Friday, September 26, 2008


John Crowley and Marilynne Robinson's reading was tonight. It was good. Crowley read from his novel that comes out next summer, Four Freedoms. I'm not a particular fan of the title, but the book sounds pretty great. He read a section about one of the main characters, whose legs don't work from the knee down. Nonetheless, the man understands women very well and can interact with them and understand them in ways other men can't, and so he sleeps with a lot of them. The section--Crowley read for maybe thirty minutes--was funny, smart, appealing. Listening for that long takes concentration, though, and when Robinson came on, I had trouble paying attention.
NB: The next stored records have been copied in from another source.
(* ===== verification/Watch.v ===== *)
(** * Optimistic locking

    The invariant is kept by every event, and no assertion fails. While a client watches a
    key, a change of the key flags the client, so a transaction that EXEC runs saw the
    watched keys as they were when they were watched. *)

From stdpp Require Import gmap.
From S2P Require Import Prelude Util Bitops Keyspace Multi KeyspaceInv KeyspaceCmd CommandLog.

(** ** The table of watchers *)

(** The watched keys of the clients, those of [c] replaced by [R]. *)
Definition wl_but (c : Z) (R : list (Z * key)) (s : server) (c' : Z) : list (Z * key) := if decide (c' = c) then R else wl s c'.

(** The entry for one key. *)
Definition entry_ok (w : option (list Z)) (P : Z -> Prop) : Prop :=
  match w with Some l => l <> [] /\ NoDup l /\ forall c, c ∈ l <-> P c | None => forall c, ~ P c end.

(** The invariant while the keys of [c] are being changed. *)
Record wf_but (c : Z) (R : list (Z * key)) (s : server) : Prop := {
  wb_zero : valid s 0;
  wb_deadline : forall d k, valid s d -> is_Some (deadline s d k) -> is_Some (val s d k);
  wb_val : forall d k, valid s d -> vals_ok (val s d k);
  wb_watchers : forall d k, valid s d -> entry_ok (watchers s d k) (fun c' => (d, k) ∈ wl_but c R s c');
  wb_clients : forall c' cl, clients s !! c' = Some cl -> client_wf s cl
}.

Lemma entry_ok_proper w P P' : (forall c, P c <-> P' c) -> entry_ok w P -> entry_ok w P'.
Proof. intros H. destruct w as [l|]; cbn; [|intros HP c; rewrite <-H; auto]. intros (?&?&W). split; [done|]. split; [done|]. intros c. by rewrite W, H. Qed.

Lemma wl_but_same s c c' : wl_but c (wl s c) s c' = wl s c'.
Proof. unfold wl_but. by case_decide; subst. Qed.

Lemma wf_but_wf s c : wf s <-> wf_but c (wl s c) s.
Proof.
  split; intros [Z0 A B C D]; constructor; try done; intros d k Hd; specialize (C d k Hd).
  - eapply entry_ok_proper; [|exact C]. intros c'. by rewrite wl_but_same.
  - eapply (entry_ok_proper _ _ (fun c' => (d, k) ∈ wl s c')) in C; [exact C|]. intros c'. by rewrite wl_but_same.
Qed.

Definition setw (d : Z) (k : key) (w : option (list Z)) (s : server) : server :=
  match dbs s !! Z.to_nat d with
  | Some db => with_dbs s (<[Z.to_nat d := RedisDb (dict db) (expires db) (partial_alter (fun _ => w) k (watched_keys db))]> (dbs s))
  | None => s
  end.

(** States that differ in the watched keys, the clients and the commands propagated. *)
Record same_data (s s' : server) : Prop := {
  sd_now : now s' = now s;
  sd_conds : conds s' = conds s;
  sd_masterhost : masterhost s' = masterhost s;
  sd_loading : loading s' = loading s;
  sd_len : length (dbs s') = length (dbs s);
  sd_val : forall d k, valid s d -> val s' d k = val s d k;
  sd_deadline : forall d k, valid s d -> deadline s' d k = deadline s d k
}.

#[export] Instance same_data_refl : Reflexive same_data.
Proof. by constructor. Qed.

#[export] Instance same_data_trans : Transitive same_data.
Proof.
  intros a b c [N1 C1 M1 O1 L1 V1 D1] [N2 C2 M2 O2 L2 V2 D2].
  assert (forall d, valid a d -> valid b d) as Hv by (unfold valid; by rewrite L1).
  constructor; [congruence..| |]; intros d k Hd; [rewrite V2 by auto; auto|rewrite D2 by auto; auto].
Qed.

Lemma same_data_valid s s' d : same_data s s' -> valid s' d <-> valid s d.
Proof. intros H. unfold valid. by rewrite (sd_len _ _ H). Qed.

Lemma setw_lookup d k w s d' k' : valid s d -> valid s d' ->
  watchers (setw d k w s) d' k' = (if bool_decide (d' = d /\ k' = k) then w else watchers s d' k').
Proof.
  intros Hd Hd'. destruct (valid_db s d Hd) as [db E]. destruct (valid_db s d' Hd') as [db' E'].
  unfold watchers, setw. rewrite E. cbn [dbs with_dbs]. unfold valid in *.
  destruct (decide (d' = d)) as [->|Hne].
  - rewrite list_lookup_insert_eq by lia. rewrite E. cbn [mbind option_bind watched_keys].
    destruct (decide (k' = k)) as [->|]; [by rewrite lookup_partial_alter_eq, bool_decide_true|].
    rewrite lookup_partial_alter_ne by done. by rewrite bool_decide_false by tauto.
  - rewrite list_lookup_insert_ne by lia. by rewrite bool_decide_false by tauto.
Qed.

Lemma setw_other d k w s : clients (setw d k w s) = clients s /\ feed (setw d k w s) = feed s /\ srv_dirty (setw d k w s) = srv_dirty s.
Proof. unfold setw. by destruct (dbs s !! Z.to_nat d). Qed.

Lemma setw_data d k w s : same_data s (setw d k w s).
Proof.
  unfold setw. destruct (dbs s !! Z.to_nat d) as [db|] eqn:E; [|done].
  constructor; [done|done|done|done|cbn; by rewrite length_insert|..]; intros d' k' Hd'; unfold val, deadline; cbn [dbs with_dbs];
    (destruct (decide (Z.to_nat d' = Z.to_nat d)) as [->|];
     [rewrite list_lookup_insert_eq by (by eapply lookup_lt_Some); by rewrite E|by rewrite list_lookup_insert_ne by done]).
Qed.

Lemma client_wf_len s s' cl : length (dbs s') = length (dbs s) -> client_wf s cl -> client_wf s' cl.
Proof. intros E [A B C D]. unfold valid in *. constructor; try done; unfold valid; by rewrite E. Qed.

Lemma setw_wf_but c R R' d k w s : wf_but c R s -> valid s d ->
  entry_ok w (fun c' => (d, k) ∈ wl_but c R' s c') ->
  (forall d' k', ~ (d' = d /\ k' = k) -> (d', k') ∈ R' <-> (d', k') ∈ R) ->
  wf_but c R' (setw d k w s).
Proof.
  intros [Z0 A B C D] Hd Hw HR. pose proof (setw_data d k w s) as SD. destruct (setw_other d k w s) as (Ec&_).
  constructor.
  - by apply (same_data_valid _ _ _ SD).
  - intros d' k' Hd'%(same_data_valid _ _ _ SD). rewrite (sd_val _ _ SD), (sd_deadline _ _ SD) by done. auto.
  - intros d' k' Hd'%(same_data_valid _ _ _ SD). rewrite (sd_val _ _ SD) by done. auto.
  - intros d' k' Hd'%(same_data_valid _ _ _ SD). rewrite setw_lookup by done.
    assert (forall c' R'', wl_but c R'' (setw d k w s) c' = wl_but c R'' s c') as Ewl by (intros; unfold wl_but, wl; by rewrite Ec).
    case_bool_decide as Heq.
    + destruct Heq as [-> ->]. eapply entry_ok_proper; [|exact Hw]. intros c'. by rewrite Ewl.
    + eapply entry_ok_proper; [|by apply C]. intros c'. cbv beta. rewrite Ewl. unfold wl_but. case_decide; [|done]. by rewrite HR.
  - intros c' cl. rewrite Ec. intros E. eapply client_wf_len; [apply SD|eauto].
Qed.

(** The client record completes the change. *)
Lemma wf_but_put c R s cl' : wf_but c R s -> watched cl' = R -> client_wf s cl' -> wf (with_clients s (<[c := cl']> (clients s))).
Proof.
  intros [Z0 A B C D] ER Hcl. set (s' := with_clients s _).
  assert (forall c', wl s' c' = wl_but c R s c') as Ewl.
  { intros c'. unfold wl_but, wl, s'. cbn [clients with_clients]. case_decide as Heq; [subst c'; by rewrite lookup_insert_eq|].
    by rewrite lookup_insert_ne. }
  constructor; [done|done|done| |].
  - intros d k Hd. specialize (C d k Hd). eapply (entry_ok_proper _ _ (fun c' => (d, k) ∈ wl s' c')) in C; [exact C|].
    intros c'. by rewrite Ewl.
  - intros c' cl. unfold s'. cbn [clients with_clients]. destruct (decide (c' = c)) as [->|].
    + rewrite lookup_insert_eq. intros [= <-]. by eapply client_wf_len; [|exact Hcl].
    + rewrite lookup_insert_ne by done. intros E. eapply client_wf_len; [|eauto]. done.
Qed.

Lemma put_wf s c cl cl' : wf s -> clients s !! c = Some cl -> watched cl' = watched cl -> client_wf s cl' ->
  wf (with_clients s (<[c := cl']> (clients s))).
Proof. intros Hwf E Ew Hcl. apply (wf_but_put c (wl s c)); [by apply wf_but_wf|unfold wl; by rewrite E|done]. Qed.

(** ** Watching and unwatching *)

Lemma list_del_spec c l : NoDup l -> c ∈ l -> exists l', list_del c l = Some l' /\ NoDup l' /\ forall x, x ∈ l' <-> x ∈ l /\ x <> c.
Proof.
  induction l as [|y l IH]; intros Hnd Hin; [by apply not_elem_of_nil in Hin|]. apply NoDup_cons in Hnd as [Hy Hnd]. cbn.
  destruct (Z.eqb_spec y c) as [->|Hne].
  - exists l. split; [done|]. split; [done|]. intros x. rewrite elem_of_cons. split; [intros Hx|intros [[->|?] ?]; done].
    split; [auto|]. by intros ->.
  - apply elem_of_cons in Hin as [<-|Hin]; [done|]. destruct (IH Hnd Hin) as (l'&->&Hnd'&Hl'). exists (y :: l'). split; [done|].
    split; [apply NoDup_cons; split; [|done]; rewrite Hl'; tauto|]. intros x. rewrite !elem_of_cons, Hl'.
    destruct (decide (x = y)) as [->|]; tauto.
Qed.

(** Everything but the table of watchers is as it was. *)
Definition only_watchers (s s' : server) : Prop :=
  same_data s s' /\ clients s' = clients s /\ feed s' = feed s /\ srv_dirty s' = srv_dirty s.

Lemma only_watchers_trans a b c : only_watchers a b -> only_watchers b c -> only_watchers a c.
Proof. intros (?&E1&E2&E3) (?&E4&E5&E6). split; [by etrans|]. by rewrite E4, E5, E6. Qed.

Lemma setw_only d k w s : only_watchers s (setw d k w s).
Proof. destruct (setw_other d k w s) as (?&?&?). split; [apply setw_data|done]. Qed.

Lemma unwatchKey_wp c d k R s : wf_but c ((d, k) :: R) s -> valid s d -> (d, k) ∉ R ->
  wp (unwatchKey c (d, k)) (fun _ s' => wf_but c R s' /\ only_watchers s s') s.
Proof.
  intros Hwf Hd Hnd. destruct (valid_db s d Hd) as [db E]. pose proof (wb_watchers _ _ _ Hwf d k Hd) as W. unfold watchers in W.
  rewrite E in W. cbn [mbind option_bind] in W. eapply wp_step; [by apply getDb_eq|]. cbn [fst snd].
  assert ((d, k) ∈ wl_but c ((d, k) :: R) s c) as Hc by (unfold wl_but; rewrite decide_True by done; left).
  destruct (watched_keys db !! k) as [l|]; [|by destruct (W c)]. destruct W as (_&Hl&W).
  destruct (list_del_spec c l Hl) as (l'&->&Hl'&Hin); [by apply W|].
  set (w := if bool_decide (l' = []) then None else Some l').
  apply (wp_exec _ _ _ (setw d k w s) ()).
  { unfold putDb, setw, w. rewrite E. by case_bool_decide. }
  split; [|apply setw_only]. eapply setw_wf_but; [exact Hwf|done| |].
  - assert (forall c', c' ∈ l' <-> (d, k) ∈ wl_but c R s c') as Hl2.
    { intros c'. rewrite Hin, W. unfold wl_but. case_decide; [|tauto]. subst c'. tauto. }
    unfold w. case_bool_decide as He; cbn [entry_ok]; [|auto]. intros c'. rewrite <-Hl2, He. apply not_elem_of_nil.
  - intros d' k' Hne. rewrite elem_of_cons. split; [auto|]. intros [[=]|?]; [tauto|done].
Qed.

Lemma unwatch_loop_wp c R : forall s, wf_but c R s -> NoDup R -> (forall d k, (d, k) ∈ R -> valid s d) ->
  wp (iterM (unwatchKey c) R) (fun _ s' => wf_but c [] s' /\ only_watchers s s') s.
Proof.
  induction R as [|[d k] R IH]; intros s Hwf Hnd Hv; cbn [iterM]; [by apply wp_ret|]. apply NoDup_cons in Hnd as [Hn Hnd].
  eapply wp_seq; [apply unwatchKey_wp; [done|apply (Hv d k); left|done]|]. intros _ s1 (W1&O1).
  eapply wp_mono; [apply IH; [done|done|]|].
  - intros d' k' Hin. apply (same_data_valid s); [apply O1|]. apply (Hv d' k'). by right.
  - intros _ s2 (W2&O2). split; [done|]. by eapply only_watchers_trans.
Qed.

(** The effect on a client and nothing else: what [wp] of the functions on transactions give. *)
Definition only_client (c : Z) (cl' : client) (s s' : server) : Prop :=
  same_data s s' /\ clients s' = <[c := cl']> (clients s) /\ feed s' = feed s /\ srv_dirty s' = srv_dirty s.

Lemma unwatchAll_wp s c cl : wf s -> clients s !! c = Some cl ->
  wp (unwatchAllKeys c) (fun _ s' => wf s' /\ only_client c (with_watched cl []) s s') s.
Proof.
  intros Hwf E. eapply wp_step; [unfold getClient; by rewrite E|]. destruct (wf_clients _ Hwf c cl E) as [A B C D].
  eapply wp_seq; [apply unwatch_loop_wp; [|done|done]|].
  { pose proof (proj1 (wf_but_wf s c) Hwf) as H. unfold wl at 1 in H. by rewrite E in H. }
  intros _ s1 (W1&SD&Ec&Ef&Ed). eapply wp_step; [unfold getClient; by rewrite Ec, E|]. apply (wp_exec _ _ _ (with_clients s1 (<[c := with_watched cl []]> (clients s1))) ()); [done|].
  split; [|split; [by destruct SD|cbn; by rewrite Ec]]. eapply wf_but_put; [exact W1|done|]. constructor; cbn.
  - by apply (same_data_valid s).
  - apply NoDup_nil_2.
  - done.
  - by intros d k ?%not_elem_of_nil.
Qed.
She read from Home, which has been highly praised. I should read Gilead. After the reading there was dinner. Some restaurant just nearby. As we walked to the table, one of the frail and pale waitresses stopped me and nervously, excitedly whispered, "The president of Bosnia is over there." "What?" I said. "Yes, him," she said, pointing at this man, who was seated casually behind us with three or four other men in dark suits and one cute young brunette woman in casual clothes. We ate some food, drank some, and left after an hour or so. Lajčák was now leaning on the chair beside his, his elbow resting on the back of it, his fist pressed into his cheek, his face, as Tom Wolfe would say, gloriously bored.

1 comment:

Eric Shonkwiler said...

I can't imagine Home being read aloud. It'd put me straight to bed. Read Gilead, pass on Home.